Disore yang
indah setelah selesai mengaji di masjid kami pulang bersama sama ke rumah kami.
Aku sangat bahagia waktu itu karena salah satu sahabat karibku telah lulus UAN.
Dia telah menyelesaikan pendidikannya di
MI. Pada sore itu dia mengundang aku dan Nisa kerumahnya karena dia mengadakan
tasyakkuran atas kelulusannya. Pada malam harinya dia berkata pada kami.
kak Ahmad, mbak Nisa, besok aku akan pergi kepasar
bersama ayah, aku mau beli sepatu baru.
“Kira kira kamu mau beli sepatu apa
Wi?” Tanyaku,
“aku mau beli sepatu Newera warna hitam”.
Jawab Dewi.
“Kenapa warna hitam?” tanya Nisa.
“Karena kalau hitam gak mudah kotor”.
Setelah berbicara
panjang lebar aku dan Nisa pamit pulang karena waktu sudah larut malam.
Pada pagi
yang sangat cerah, sebelum pergi Dewi masih sempat pamit padaku. Dia berkata
padaku “ aku pergi ya kak, jaga diri kakak baik baik dan aku titip ibu ya kak”!
Aku pun menjawab dengan tenang,” iya sayang! Tanpa kamu minta pun aku akan jaga
diriku dan juga bibik, kamu juga jaga diri jangan ngebut”. Ternyata itu adalah
kata kata dan hari terakhirnya denganku. Dua jam kemudian aku mendapat telpon dari
ayahnya, “Ahmad, tolong bilang pada bibik Rahmah kalau kami kecelakaan, dan sekarang
kami berada di R.S Yarsi, keadaan Dewi sangat parah, dia kritis”. aku pun
langsung panik mendengar kabar itu, apalagi setelah aku tahu kalau keadaan Dewi
sangat parah. Setelah aku memberi tahu bibik Rahmah aku langsung berangkat ke R.S
Yarsi. Setelah aku sampai disana, aku langsung ke UGD tempat Dewi dirawat. Tangis
pun tak dapat ditahan ketika aku melihat Dewi, seluruh kepalanya dililit dengan
perban. Kurang lebih satu jam aku disana akhirnya Dewi siuman. “Kak Ahamad”!

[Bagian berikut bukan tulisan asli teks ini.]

(** ** Lists of integers in a block *)

Lemma ints_bytes_app k l1 l2 : ints_bytes k (l1 ++ l2) = ints_bytes k l1 ++ ints_bytes k l2.
Proof. unfold ints_bytes. apply bind_app. Qed.
Lemma ints_lookup l n i x : Forall (fun b => 0 <= b < 2 ^ 32) l -> l !! i = Some x -> read_le 4 (i * 4) (ints_bytes 4 l ++ zeros n) = x.
Proof.
  intros Hl Hi. apply list_elem_of_split_length in Hi as (l1 & l2 & -> & ->). rewrite ints_bytes_app, <-app_assoc.
  replace (length l1 * 4)%nat with (length (ints_bytes 4 l1) + 0)%nat by (rewrite length_ints_bytes; lia). rewrite read_le_app_skip.
  change (ints_bytes 4 (x :: l2)) with (le_bytes 4 x ++ ints_bytes 4 l2). rewrite <-app_assoc, read_le_app_here by apply length_le_bytes. apply le_val_bytes.
  rewrite Forall_app, Forall_cons in Hl. lia.
Qed.
Lemma table_end l n : read_le 4 (length l * 4) (ints_bytes 4 l ++ zeros n) = 0.
Proof.
  replace (length l * 4)%nat with (length (ints_bytes 4 l) + 0)%nat by (rewrite length_ints_bytes; lia). rewrite read_le_app_skip. apply read_le_zeros.
Qed.
Lemma splice_zeros (l p : list Z) n : (length p <= n)%nat -> splice (length l) p (l ++ zeros n) = (l ++ p) ++ zeros (n - length p).
Proof.
  intros Hn. unfold splice. rewrite take_app_length, drop_app_ge by lia. rewrite drop_replicate, <-app_assoc. do 3 f_equal. lia.
Qed.
Lemma table_push l n b : (4 <= n)%nat -> splice (length l * 4) (le_bytes 4 b) (ints_bytes 4 l ++ zeros n) = ints_bytes 4 (l ++ [b]) ++ zeros (n - 4).
Proof.
  intros Hn. replace (length l * 4)%nat with (length (ints_bytes 4 l)) by (rewrite length_ints_bytes; lia). rewrite splice_zeros by (rewrite length_le_bytes; lia).
  rewrite length_le_bytes, ints_bytes_app. unfold ints_bytes at 3. cbn [mbind list_bind]. by rewrite app_nil_r.
Qed.

(** ** What a file depends on *)

Lemma frep_ext C C' f : (forall b, b ∈ mf_owned f -> C' b = C b) -> frep C f -> frep C' f.
Proof.
  intros He [H1 H2 H3 H4 H5 H6 H7]. unfold mf_owned in He. assert (C' <$> mf_bl f = C <$> mf_bl f) as E.
  { apply list_fmap_ext. intros i x Hx. apply He, elem_of_app. left. by eapply list_elem_of_lookup_2. }
  constructor; try done.
  - intros Hl. rewrite He; [by apply H3|]. apply elem_of_app. right. unfold mf_table. rewrite (proj2 (Nat.leb_gt _ _)) by done. by left.
  - by rewrite E.
  - rewrite Forall_forall in *. intros b Hb. rewrite He; [by apply H6|]. apply elem_of_app. by left.
Qed.

Lemma concat_length (C : Z -> list Z) bl : Forall (fun b => length (C b) = 512%nat) bl -> length (concat (C <$> bl)) = (512 * length bl)%nat.
Proof. induction 1 as [|b bl Hb _ IH]; [done|]. cbn [fmap list_fmap concat]. rewrite length_app, Hb, IH. cbn [length]. lia. Qed.

(** The last block, when the bytes do not fill all of them. *)
Lemma frep_last C f : frep C f -> (length (mf_data f) < 512 * length (mf_bl f))%nat -> exists full x d1,
  mf_bl f = full ++ [x] /\ mf_data f = concat (C <$> full) ++ d1 /\ C x = d1 ++ zeros (512 - length d1) /\ length (concat (C <$> full)) = (512 * length full)%nat /\ (length d1 < 512)%nat.
Proof.
  destruct f as [e bl ind data]. intros [_ _ _ _ H5 H6 H7] Hlt. cbn [mf_bl mf_data] in *. destruct bl as [|x full _] using rev_ind; [cbn in Hlt; lia|].
  apply Forall_app in H6 as [Hf [Hx _]%Forall_cons]. rewrite fmap_app, concat_app in H5. cbn [fmap list_fmap concat] in H5. rewrite app_nil_r in H5.
  rewrite length_app in *. cbn [length] in *. pose proof (concat_length C full Hf) as Hl. exists full, x, (drop (512 * length full) data).
  assert (take (512 * length full) data = concat (C <$> full)) as Et.
  { pose proof (take_app_length (concat (C <$> full)) (C x)) as E. rewrite H5, take_app_le, Hl in E by lia. exact E. }
  split; [done|]. split; [by rewrite <-Et, take_drop|]. rewrite length_drop. split; [|split; [done|lia]].
  pose proof (drop_app_length (concat (C <$> full)) (C x)) as E. rewrite H5, drop_app_le, Hl in E by lia. rewrite <-E. do 2 f_equal. lia.
Qed.

(** More bytes into the last block. *)
Lemma frep_write C C' f full x d1 p : frep C f -> mf_bl f = full ++ [x] -> mf_data f = concat (C <$> full) ++ d1 -> C x = d1 ++ zeros (512 - length d1) ->
  length (concat (C <$> full)) = (512 * length full)%nat -> (length d1 + length p <= 512)%nat -> NoDup (mf_owned f) ->
  C' x = (d1 ++ p) ++ zeros (512 - length (d1 ++ p)) -> (forall b, b <> x -> C' b = C b) ->
  frep C' (mkMF (mf_e f) (mf_bl f) (mf_ind f) (mf_data f ++ p)).
Proof.
  destruct f as [e bl ind data]. intros [H1 H2 H3 H4 H5 H6 H7] Ebl Edata Hx Hl Hp Hnd Hx' Ho. unfold mf_owned, mf_table in Hnd. cbn [mf_bl mf_data mf_e mf_ind] in *. subst bl data.
  assert (x ∉ full) as Hxf by (apply NoDup_app in Hnd as ((_ & Hnd & _)%NoDup_app & _ & _); intros Hin; apply (Hnd x Hin); by left).
  assert (C' <$> full = C <$> full) as Ef. { apply list_fmap_ext. intros i b Hb. apply Ho. intros ->. apply Hxf. by eapply list_elem_of_lookup_2. }
  rewrite !length_app in *. cbn [length] in *. constructor; cbn [mf_bl mf_data mf_e mf_ind]; rewrite ?length_app; cbn [length]; try done.
  - intros Hlen. rewrite Ho; [by apply H3|]. intros ->. rewrite (proj2 (Nat.leb_gt _ _)) in Hnd by done. apply NoDup_app in Hnd as (_ & Hnd & _). apply (Hnd x); [apply elem_of_app; right; by left|by left].
  - rewrite fmap_app, concat_app. cbn [fmap list_fmap concat]. rewrite app_nil_r, Ef, Hx', <-!app_assoc. do 3 f_equal; rewrite ?length_app; f_equal; lia.
  - apply Forall_app in H6 as [Hf Hx6]. apply Forall_app. split.
    + eapply Forall_impl; [apply Forall_and; split; [exact Hf|]|]; [|intros b [Hb Hne]; rewrite Ho by exact Hne; exact Hb]. rewrite Forall_forall. intros b Hb ->. done.
    + apply Forall_singleton. rewrite Hx', !length_app, length_replicate. lia.
  - lia.
Qed.

(** ** The image *)

Record dinv (s : mkstate) (fs : list mfile) : Prop := mkDinv {
  di_pres : forall b, 0 <= b < FSSIZE -> exists x, mk_img s !! b = Some x /\ length x = 512%nat;
  di_rep : Forall (frep (content (mk_img s))) fs;
  di_nodup : NoDup (concat (mf_owned <$> fs));
  di_range : Forall (fun b => nmeta <= b < mk_freeblock s) (concat (mf_owned <$> fs));
  di_free : mk_freeblock s = nmeta + Z.of_nat (length (concat (mf_owned <$> fs)));
  di_le : mk_freeblock s <= FSSIZE;
  di_zero : forall b, mk_freeblock s <= b < FSSIZE -> mk_img s !! b = Some zeroes }.

(** Nothing but blocks of files was changed, and only the block numbers of the
    entry. *)
Definition same_meta (s s' : mkstate) : Prop := mk_freeinode s' = mk_freeinode s /\ forall b, b < nmeta -> mk_img s' !! b = mk_img s !! b.
Definition same_entry (e e' : InodeEntry) : Prop :=
  ie_type e' = ie_type e /\ ie_major e' = ie_major e /\ ie_minor e' = ie_minor e /\ ie_num_links e' = ie_num_links e /\ ie_num_bytes e' = ie_num_bytes e.
Lemma same_meta_refl s : same_meta s s.
Proof. done. Qed.
Lemma same_meta_trans s1 s2 s3 : same_meta s1 s2 -> same_meta s2 s3 -> same_meta s1 s3.
Proof. intros [H1 H2] [H3 H4]. split; [congruence|]. intros b Hb. rewrite H4 by done. by apply H2. Qed.
Lemma same_entry_trans e1 e2 e3 : same_entry e1 e2 -> same_entry e2 e3 -> same_entry e1 e3.
Proof. unfold same_entry. intuition congruence. Qed.

Lemma xint_small z : 0 <= z < 2 ^ 32 -> xint z = z.
Proof. intros H. unfold xint. by apply le_val_bytes. Qed.
Lemma wp_rsect b x s (Q : list Z -> mkstate -> Prop) : mk_img s !! b = Some x -> Q x s -> wp (rsect b) Q s.
Proof. intros Hb HQ. unfold wp, rsect, mbind, M_bind, gets. by rewrite Hb. Qed.

Lemma owned_new f f' new rest : mf_owned f' ≡ₚ mf_owned f ++ new -> concat (mf_owned <$> (f' :: rest)) ≡ₚ new ++ concat (mf_owned <$> (f :: rest)).
Proof. intros H. cbn [fmap list_fmap concat]. rewrite H, app_assoc. apply Permutation_app_tail. apply Permutation_app_comm. Qed.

kata pertama yang diucapkan Dewi ketika dia siuman. “ada apa Wi?” tanyaku.
Dengan terbata bata dia berkata,
“dimana ayah kak?”
“Ayah disini nak”. Jawab ayahnya dari
depan pintu.
Dengan suara yang terputus putus Dewi
berkata,
“ ayah maafkan Dewi ya! Kalau selama
ini Dewi banyak salah”.
“Iya nak sebelum kamu minta maaf
ayah sudah memaafkan kamu”, jawab ayahnya.
“Kak Ahmad maafkan Dewi ya kak! Selama ini Dewi sudah sering bikin kakak susah
dan kesal”.
“Sebelum kamu minta maaf aku sudah memaafkan
kamu”.
Sesaat Dewi diam, dia melihat kesekelilingnya
dan dia bicara lagi,
“dimana mbak Nisa kak? Kok aku ngak
melihatnya?”
“Dia sedang ada lomba di sekolahnya”.
Jawab ku.
“Dan aku sengaja tidak memberi tahunya
kalau kamu kecelakaan biar dia ngak kaget dan akhirnya dia tidak bisa konsentrasi
pada lomba yang diikutinya dan kakak juga tidak sempat untuk memberi tahu dia”.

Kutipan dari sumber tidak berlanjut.